These past few days have been weird and time has been abundant, the only reason i am writing that is because i am sure everyone can relate. I have been trying to blog and write about random stuff for well, a while, and for this while nothing could come out, not because o had nothing to say but because i was afraid of rejection (who likes it anyway?).
With all this time in my hands and a lot of ideas came to my mind, some of them are not even worth writing down to be fair, but i am trying to bess less judgy towards myself and to just let things flow and find their path. Maybe this blog will become a regular thing or maybe this will be its first and last post. It's hard to say because i have no clue what kind of tricks my brain will play on me for the next few days.
What I really wanted to write about was photography and the first time ever i held a camera or the first time i decided to spend half of my salary to buy a used canon 550d to learn everything from scratch and how crazy is that, it all happened three years ago, in a mystical land called Morocco where I lived for about two long and dusty years (maybe i will tell you all more about it on another post, if another post happens).
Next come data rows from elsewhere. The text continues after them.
(** [s.split(sep)] for a one-character separator: never empty. *)
Fixpoint split (sep : ascii) (s : string) : list string :=
  match s with
  | EmptyString => [EmptyString]
  | String c r =>
      if Ascii.eqb c sep then EmptyString :: split sep r
      else match split sep r with
           | h :: t => String c h :: t
           | [] => [String c EmptyString]
           end
  end.

(** [s.split(sep, 1)] when [sep in s]: the parts before and after the first
    occurrence; [None] when [sep] does not occur. *)
Fixpoint split_first (sep : ascii) (s : string) : option (string * string) :=
  match s with
  | EmptyString => None
  | String c r =>
      if Ascii.eqb c sep then Some (EmptyString, r)
      else match split_first sep r with
           | Some (a, b) => Some (String c a, b)
           | None => None
           end
  end.

(** [sub in s] on strings. *)
Fixpoint substring_of (sub s : string) : bool :=
  String.prefix sub s ||
  match s with
  | EmptyString => false
  | String _ r => substring_of sub r
  end.

(* ------------------------------------------------------------------ *)
(** *** [float(...)] *)

Definition digit_of (c : ascii) : option Z :=
  let n := nat_of_ascii c in
  if (48 <=? n) && (n <=? 57) then Some (Z.of_nat (n - 48)) else None.

(** The rest of a digit part after its first digit: digits, each
    optionally preceded by one underscore.  Returns the accumulated value,
    the number of digits read and the unread rest. *)
Fixpoint digits_rest (acc : Z) (n : nat) (s : string) : Z * nat * string :=
  match s with
  | EmptyString => (acc, n, s)
  | String c r =>
      match digit_of c with
      | Some d => digits_rest (10 * acc + d) (S n) r
      | None =>
          if Ascii.eqb c "_"%char then
            match r with
            | EmptyString => (acc, n, s)
            | String c' r' =>
                match digit_of c' with
                | Some d => digits_rest (10 * acc + d) (S n) r'
                | None => (acc, n, s)
                end
            end
          else (acc, n, s)
      end
  end.

(** A digit part: at least one digit. *)
Definition digit_part (acc : Z) (s : string) : option (Z * nat * string) :=
  match s with
  | EmptyString => None
  | String c r =>
      match digit_of c with
      | Some d => Some (digits_rest (10 * acc + d) 1 r)
      | None => None
      end
  end.

(** An optional sign: [true] for minus. *)
Definition sign_of (s : string) : bool * string :=
  match s with
  | String "-"%char r => (true, r)
  | String "+"%char r => (false, r)
  | _ => (false, s)
  end.

Definition pow10 (e : Z) : Q :=
  match e with
  | Z0 => 1
  | Zpos p => inject_Z (Z.pow_pos 10 p)
  | Zneg p => 1 # (Pos.pow 10 p)
  end.

(** An optional exponent [e[+-]digits] that must reach the end of the
    string. *)
Definition exponent_of (s : string) : option Z :=
  match s with
  | EmptyString => Some 0%Z
  | String c r =>
      if Ascii.eqb c "e"%char || Ascii.eqb c "E"%char then
        let '(neg, r1) := sign_of r in
        match digit_part 0 r1 with
        | Some (e, _, EmptyString) => Some (if neg then (- e)%Z else e)
        | _ => None
        end
      else None
  end.

(** [float(s)] for a string: surrounding whitespace is ignored, then a
    sign, an integer part, a fraction and an exponent; at least one digit
    in the integer part or the fraction.  [None] stands for [ValueError]. *)
Definition float_of_string (s : string) : option Q :=
  let '(neg, s1) := sign_of (strip s) in
  let '(ip, ni, s2) :=
    match digit_part 0 s1 with
    | Some r => r
    | None => (0%Z, O, s1)
    end in
  let '(m, nf, s3) :=
    match s2 with
    | String "."%char r =>
        match digit_part ip r with
        | Some (m, nf, r') => (m, nf, r')
        | None => (ip, O, r)
        end
    | _ => (ip, O, s2)
    end in
  match (ni + nf)%nat with
  | O => None
  | S _ =>
      match exponent_of s3 with
      | Some e =>
          let v := inject_Z m * pow10 (e - Z.of_nat nf) in
          Some (if neg then - v else v)
      | None => None
      end
  end.

(** [x in container].  A dict is searched by key, and its keys are
    strings; a dict is not hashable.  A string is searched for a substring.
    Nothing else is a container. *)
Definition py_in (x container : pyval) : result bool :=
  match container with
  | VDict d =>
      match x with
      | VStr s => Ok (match dget s d with Some _ => true | None => false end)
      | VDict _ => Raise TypeError
      | _ => Ok false
      end
  | VStr t =>
      match x with
      | VStr s => Ok (substring_of s t)
      | _ => Raise TypeError
      end
  | _ => Raise TypeError
  end.

(** [v * x] for a float [x]: only a number or a bool multiplies. *)
Definition py_mul (v : pyval) (x : Q) : result Q :=
  match num_of v with
  | Some p => Ok (p * x)
  | None => Raise TypeError
  end.

(** [float(v)]. *)
Definition py_float (v : pyval) : result Q :=
  match v with
  | VNone => Raise TypeError
  | VBool b => Ok (if b then 1 else 0)
  | VNum q => Ok q
  | VStr s =>
      match float_of_string s with
      | Some q => Ok q
      | None => Raise ValueError
      end
  | VDict _ => Raise TypeError
  end.

End Py.


(* ================================================================== *)
(** ** The calculator *)

Module Calculator.

Import Py.

Notation "x <- c1 ;; c2" := (bind c1 (fun x => c2))
  (at level 61, c1 at next level, right associativity).

#[local] Open Scope string_scope.
#[local] Open Scope Q_scope.

(** [float(item.get(k, 0) or 0)]. *)
Definition float_field (item : dict) (k : string) : result Q :=
  py_float (py_or (get_default item k (VNum 0)) (VNum 0)).

(** The base amount by unit of measure (lines 19 to 31). *)
Definition base_amount (uom : pyval) (length height quantity rate : Q) : Q :=
  if eq_str uom "SFT" then
    let area := length * height in
    area * quantity * rate
  else if eq_str uom "RFT" then length * quantity * rate
  else if eq_str uom "NOS" then quantity * rate
  else quantity * rate.

(** A per-unit rate already read as a number, scaled by unit of measure
    (lines 69 to 77). *)
Definition scaled (uom : pyval) (r length height quantity : Q) : Q :=
  if eq_str uom "SFT" then r * length * height * quantity
  else if eq_str uom "RFT" then r * length * quantity
  else r * quantity.

(** The surcharge [price] of the selected material scaled by unit of
    measure (lines 44 to 49); [price] is whatever the mapping holds. *)
Definition material_scaled (uom price : pyval) (length height quantity : Q)
  : result Q :=
  if eq_str uom "SFT" then
    a <- py_mul price length ;; Ok (a * height * quantity)
  else if eq_str uom "RFT" then
    a <- py_mul price length ;; Ok (a * quantity)
  else py_mul price quantity.

(** Lines 34 to 52: the running total after the material surcharge. *)
Definition material_total (item : dict) (uom : pyval)
  (length height quantity base : Q) : result Q :=
  match dget "material" item with
  | None => Ok base
  | Some (VDict material) =>
      if truthy (get_default material "selected" VNone) then
        let selected_material := get_default material "selected" VNone in
        let price_additions :=
          get_default material "price_additions" (VDict []) in
        found <- py_in selected_material price_additions ;;
        material_addition <-
          (if found then
             match price_additions, selected_material with
             | VDict d, VStr s =>
                 price <- getitem d s ;;
                 material_scaled uom price length height quantity
             | _, _ => Raise TypeError
             end
           else Ok 0) ;;
        Ok (base + material_addition)
      else Ok base
  | Some _ => Raise AttributeError
  end.
(** * Shadowserver toolkit: ingestion, recurrence and compaction

    A shallow embedding of [shadowserver_files_processor.py],
    [script_V3.0.py] and [deduplicate_records.py].  Data frames are lists of
    rows, a row is a record with one field per destination column, and a
    cell is what pandas keeps in an object column: a missing value, a text,
    an integer or a parsed time.  The pandas entry points the scripts call
    on text ([to_numeric], [to_datetime], the rendering done by [to_csv] and
    the sorting kernel behind [sort_values]) form the interface [Pandas]. *)

From Stdlib Require Import ZArith String Ascii.
From Stdlib Require DecimalString DecimalZ DecimalPos.
From stdpp Require Import base decidable option list strings gmap sorting.

Local Open Scope Z_scope.

(** ** Cells and pandas comparisons *)

Inductive cell :=
  | NaN                 (* NaN, None and NaT: a missing value *)
  | Str (s : string)    (* a text of an object column *)
  | Int (n : Z)         (* an integer, after [astype(int)] *)
  | Time (t : Z).       (* a parsed timestamp, after [to_datetime] *)

Global Instance cell_eq_dec : EqDecision cell.
Proof. solve_decision. Defined.

Definition isna (c : cell) : bool :=
  match c with NaN => true | _ => false end.

Definition notna (c : cell) : bool := negb (isna c).

(** [series == scalar], element by element: a missing value on either side
    compares unequal, also to another missing value. *)
Definition cell_eq (stored new : cell) : bool :=
  match stored, new with
  | NaN, _ | _, NaN => false
  | _, _ => bool_decide (stored = new)
  end.

(** [series != scalar]: the negation, so a missing value differs from
    everything, also from another missing value. *)
Definition cell_ne (stored new : cell) : bool := negb (cell_eq stored new).

(** ** Python string methods, on byte strings *)

Definition is_space (a : ascii) : bool :=
  match a with
  | "009" | "010" | "011" | "012" | "013"
  | "028" | "029" | "030" | "031" | " " => true
  | _ => false
  end%char.

Fixpoint lstrip (s : string) : string :=
  match s with
  | String a s' => if is_space a then lstrip s' else s
  | EmptyString => EmptyString
  end.

Definition strip (s : string) : string :=
  String.rev (lstrip (String.rev (lstrip s))).

Definition lower_ascii (a : ascii) : ascii :=
  let n := nat_of_ascii a in
  if (Nat.leb 65 n && Nat.leb n 90)%bool then ascii_of_nat (n + 32) else a.

Fixpoint lower (s : string) : string :=
  match s with
  | String a s' => String (lower_ascii a) (lower s')
  | EmptyString => EmptyString
  end.

(** [s.replace('_', ' ')] *)
Fixpoint replace_underscore (s : string) : string :=
  match s with
  | String a s' =>
      String (if Ascii.eqb a "_" then " "%char else a) (replace_underscore s')
  | EmptyString => EmptyString
  end.

Fixpoint endswith_rev (suffix_rev s_rev : string) : bool :=
  match suffix_rev, s_rev with
  | EmptyString, _ => true
  | String a p, String b s => Ascii.eqb a b && endswith_rev p s
  | String _ _, EmptyString => false
  end.

Definition endswith (s suffix : string) : bool :=
  endswith_rev (String.rev suffix) (String.rev s).

(** ** The regular expression [scan_([^-.]+)] *)

Definition is_sep (a : ascii) : bool :=
  (Ascii.eqb a "-" || Ascii.eqb a ".")%bool.

(** The longest prefix without [-] and [.]: what the greedy [[^-.]+]
    consumes. *)
Fixpoint token (s : string) : string :=
  match s with
  | String a s' => if is_sep a then EmptyString else String a (token s')
  | EmptyString => EmptyString
  end.

Fixpoint drop_prefix (p s : string) : option string :=
  match p, s with
  | EmptyString, _ => Some s
  | String a p', String b s' =>
      if Ascii.eqb a b then drop_prefix p' s' else None
  | String _ _, EmptyString => None
  end.
(** X8: construction followed by [_configure].  A new container has no
    environment of its own; after [_configure] it has exactly the three
    variables COUCHBASE_USERNAME, COUCHBASE_PASSWORD and COUCHBASE_BUCKET.
    A variable of the host environment is handed on to the container when
    no argument is given, and an argument that is given and not empty goes
    before it.  COUCHBASE_SCOPE and COUCHBASE_COLLECTION of the host are
    read by the constructor but never set in the container. *)
Theorem init_then_configure (environ : gmap string string) (img : string)
    (ports : option (list Z)) (u p b sc co : option string)
    (w : W) (tr : list Event) (id : nat) :
  let c := __init__ environ img ports u p b sc co in
  let c' := self (_configure (mkState w c tr id)).2 in
  env c = ∅ /\
  env c' = <["COUCHBASE_BUCKET" := bucket c]>
             (<["COUCHBASE_PASSWORD" := password c]>
                ({["COUCHBASE_USERNAME" := username c]})) /\
  (forall k, is_Some (env c' !! k) <->
     k = "COUCHBASE_USERNAME" \/ k = "COUCHBASE_PASSWORD" \/
     k = "COUCHBASE_BUCKET") /\
  (forall v, u = None -> environ !! "COUCHBASE_USERNAME" = Some v ->
     env c' !! "COUCHBASE_USERNAME" = Some v) /\
  (forall v, p = None -> environ !! "COUCHBASE_PASSWORD" = Some v ->
     env c' !! "COUCHBASE_PASSWORD" = Some v) /\
  (forall v, b = None -> environ !! "COUCHBASE_BUCKET" = Some v ->
     env c' !! "COUCHBASE_BUCKET" = Some v) /\
  (forall v, u = Some v -> v <> "" ->
     env c' !! "COUCHBASE_USERNAME" = Some v) /\
  (forall v, sc = None -> environ !! "COUCHBASE_SCOPE" = Some v ->
     scope c' = v /\ env c' !! "COUCHBASE_SCOPE" = None) /\
  (forall v, co = None -> environ !! "COUCHBASE_COLLECTION" = Some v ->
     collection c' = v /\ env c' !! "COUCHBASE_COLLECTION" = None).
Proof.
  intros c c'.
  assert (Hfields : env c = ∅ /\
    username c = py_or u (environ_get environ "COUCHBASE_USERNAME" "Administrator") /\
    password c = py_or p (environ_get environ "COUCHBASE_PASSWORD" "password") /\
    bucket c = py_or b (environ_get environ "COUCHBASE_BUCKET" "default") /\
    scope c = py_or sc (environ_get environ "COUCHBASE_SCOPE" "default") /\
    collection c = py_or co (environ_get environ "COUCHBASE_COLLECTION" "default")).
  { subst c.
    destruct (init_unfold environ img ports u p b sc co)
      as (c0 & -> & _ & _ & He & Hu & Hp & Hb & Hs & Hc).
    destruct (add_ports_config
                (match ports with
                 | None => default_ports
                 | Some l => if decide (length l = 0%nat) then default_ports
                             else l
                 end) c0) as (_ & -> & -> & -> & -> & -> & ->).
    by rewrite He, Hu, Hp, Hb, Hs, Hc. }
  destruct Hfields as (He & Hu & Hp & Hb & Hs & Hc).
  assert (Henv : env c' = <["COUCHBASE_BUCKET" := bucket c]>
             (<["COUCHBASE_PASSWORD" := password c]>
                ({["COUCHBASE_USERNAME" := username c]}))).
  { subst c'. rewrite (proj2 (proj2 (proj2 (proj2 (proj2
      (configure_spec (mkState w c tr id))))))). cbn [self].
    by rewrite He, insert_empty. }
  assert (Hcfg : config c' = config c).
  { subst c'. apply (configure_spec (mkState w c tr id)). }
  assert (Hlook : forall k, env c' !! k =
            if decide (k = "COUCHBASE_BUCKET") then Some (bucket c)
            else if decide (k = "COUCHBASE_PASSWORD") then Some (password c)
            else if decide (k = "COUCHBASE_USERNAME") then Some (username c)
            else None).
  { intros k. rewrite Henv.
    destruct (decide (k = "COUCHBASE_BUCKET")) as [->|Hkb].
    { by rewrite lookup_insert_eq. }
    rewrite lookup_insert_ne by done.
    destruct (decide (k = "COUCHBASE_PASSWORD")) as [->|Hkp].
    { by rewrite lookup_insert_eq. }
    rewrite lookup_insert_ne by done.
    destruct (decide (k = "COUCHBASE_USERNAME")) as [->|Hku].
    { by rewrite lookup_singleton_eq. }
    by rewrite lookup_singleton_ne. }
  split_and!; try done.
  - intros k. rewrite Hlook.
    destruct (decide (k = "COUCHBASE_BUCKET")) as [->|Hkb].
    { split; [by auto|by eexists]. }
    destruct (decide (k = "COUCHBASE_PASSWORD")) as [->|Hkp].
    { split; [by auto|by eexists]. }
    destruct (decide (k = "COUCHBASE_USERNAME")) as [->|Hku].
    { split; [by auto|by eexists]. }
    split; [by intros [? [=]]|by intros [|[|]]].
  - intros v -> Hv. rewrite Hlook. cbn. rewrite Hu. cbn.
    by rewrite (environ_get_set _ _ _ _ Hv).
  - intros v -> Hv. rewrite Hlook. cbn. rewrite Hp. cbn.
    by rewrite (environ_get_set _ _ _ _ Hv).
  - intros v -> Hv. rewrite Hlook. cbn. rewrite Hb. cbn.
    by rewrite (environ_get_set _ _ _ _ Hv).
  - intros v -> Hv. rewrite Hlook. cbn. rewrite Hu.
    by rewrite (py_or_given (Some v) _ v).
  - intros v -> Hv. split; [|by rewrite Hlook].
    replace (scope c') with (scope c)
      by (unfold config in Hcfg; congruence).
    rewrite Hs. cbn.
    by rewrite (environ_get_set _ _ _ _ Hv).
  - intros v -> Hv. split; [|by rewrite Hlook].
    replace (collection c') with (collection c)
      by (unfold config in Hcfg; congruence).
    rewrite Hc. cbn.
    by rewrite (environ_get_set _ _ _ _ Hv).
Qed.
End Stages.

(** ** The readiness loop comes back *)

Section Liveness.
Context {W : Type} `{RT : Runtime W}.
(* ===== verification/_CoqProject ===== *)
-Q . S2P
Prelude.v
Errors.v
Notify.v
Context.v
Decimal.v
Crontab.v
Schema.v
Json.v
Serialization.v
WorkflowStatus.v
Steps.v
Management.v
Fork.v
Debounce.v
Messaging.v
Queues.v
Schedules.v
Scheduler.v
StepExecution.v
Executor.v
QueueRunner.v
Datasource.v
Query.v
Lifecycle.v
Await.v
Retry.v
ContextOptions.v
Start.v
Observe.v
Connection.v
Conductor.v
Api.v
Debouncer.v
Client.v
Registry.v
Registered.v
Kafka.v
Trigger.v
Admin.v
Migrations.v
Sqs.v
Lemma bind_inv_throw {A B} (m : M S E A) (k : A -> M S E B) s e s' :
  bind m k s = (Throw e, s') -> m s = (Throw e, s') \/ exists a s1, m s = (Ok a, s1) /\ k a s1 = (Throw e, s').
Proof. unfold bind. destruct (m s) as [[a|e'] s1]; naive_solver. Qed.

Lemma transaction_throw {A} (m : M S E A) s e s' :
  transaction m s = (Throw e, s') -> s' = s.
Proof. unfold transaction. destruct (m s) as [[a|e'] s1]; naive_solver. Qed.

Lemma transaction_ok {A} (m : M S E A) s a s' :
  transaction m s = (Ok a, s') -> m s = (Ok a, s').
Proof. unfold transaction. destruct (m s) as [[a'|e'] s1]; naive_solver. Qed.

(** A predicate on stores that a computation keeps, whether it returns or
    throws. *)
Definition preserves {A} (P : S -> Prop) (m : M S E A) : Prop :=
  forall s, P s -> P (m s).2.

Lemma preserves_ret {A} P (a : A) : preserves P (ret a).
Proof. by intros s. Qed.

Lemma preserves_throw {A} P (e : E) : preserves P (throw (A := A) e).
Proof. by intros s. Qed.

Lemma preserves_get P : preserves P get.
Proof. by intros s. Qed.

Lemma preserves_bind {A B} P (m : M S E A) (k : A -> M S E B) :
  preserves P m -> (forall a, preserves P (k a)) -> preserves P (bind m k).
Proof.
  intros Hm Hk s Hs. unfold bind. specialize (Hm s Hs).
  destruct (m s) as [[a|e] s1]; [by apply Hk | done].
Qed.

Lemma preserves_transaction {A} P (m : M S E A) :
  preserves P m -> preserves P (transaction m).
Proof.
  intros Hm s Hs. unfold transaction. specialize (Hm s Hs).
  by destruct (m s) as [[a|e] s1].
Qed.

Lemma preserves_try_catch {A} P (m : M S E A) h :
  preserves P m -> (forall e, preserves P (h e)) -> preserves P (try_catch m h).
Proof.
  intros Hm Hh s Hs. unfold try_catch. specialize (Hm s Hs).
  destruct (m s) as [[a|e] s1]; [done | by apply Hh].
Qed.

Lemma preserves_when P b (m : M S E unit) : preserves P m -> preserves P (when b m).
Proof. destruct b; [done | intros _; apply preserves_ret]. Qed.

Lemma preserves_for_each {A} P (f : A -> M S E unit) xs :
  (forall x, x ∈ xs -> preserves P (f x)) -> preserves P (for_each f xs).
Proof.
  induction xs as [|x xs IH]; intros Hf; simpl; [apply preserves_ret |].
  apply preserves_bind; [apply Hf; set_solver | intros _; apply IH; set_solver].
Qed.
A friend of mine found the camera for me, he knew way more about it than I did and said it was a great deal. Honestly, i have always wanted to work with photography but i never believed i would ever be good enough to make it out there, and that already was enough, in my brain, to never even try. I felt like my soul was slipping through my fingers every day because I was postponing all my dreams and goals because I was helping other people live their dreams and to achieve their own goals, for a minimum wage.
Gosh, i try not to think how much time i wasted not trusting myself, not facing my fears, not giving myself the benefit of the doubt.
I am still very amateur and yet, i feel 10000% better than three years ago, so instead of beating myself up for not having started earlier i try to imagine how my pictures will look in three years from now.
In three years i have worked twice for the same Danish brand, i have worked for a Swedish group, I have helped two french women with their brands and portfolio, I have snapped some photos for a surf and yoga retreat, worked for another retreat, and had a few invitations to work with surf houses around the globe. I have saved some bucks to buy better lenses, cameras and even a computer (how fancy). I have taken a zillion pictures for free because i LOVED what i was doing and needed the creativity boost(all my friends know that and i hope they pay me back in poke bowls one day, no pressure).
I started taking water photos last October when i was able to buy a water housing and i dont even know how many miles i have swam or mostly likely been washed by strong currents, how many times i have swam back to the beach with my heart in my hands because i thought i was never gonna come back alive (another post, maybe), how many times i had been so excited to see the photos only to realize they were all ruined by water drops, or how i always seemed to be in the wrong spot.
But here I am, three years later, doing all these things I love and consider super rad, for a living. Yes, i still have a side job, yes sometimes i have to babysit and wait tables because i can't get enough money from it, but it is my career and all im being is 100% honest with y'all (mum, you still there?).
If in three years i was able to teach myself photography and editing from scratch and to save enough money to buy more and better equipment i really cannot wait to see what the future holds.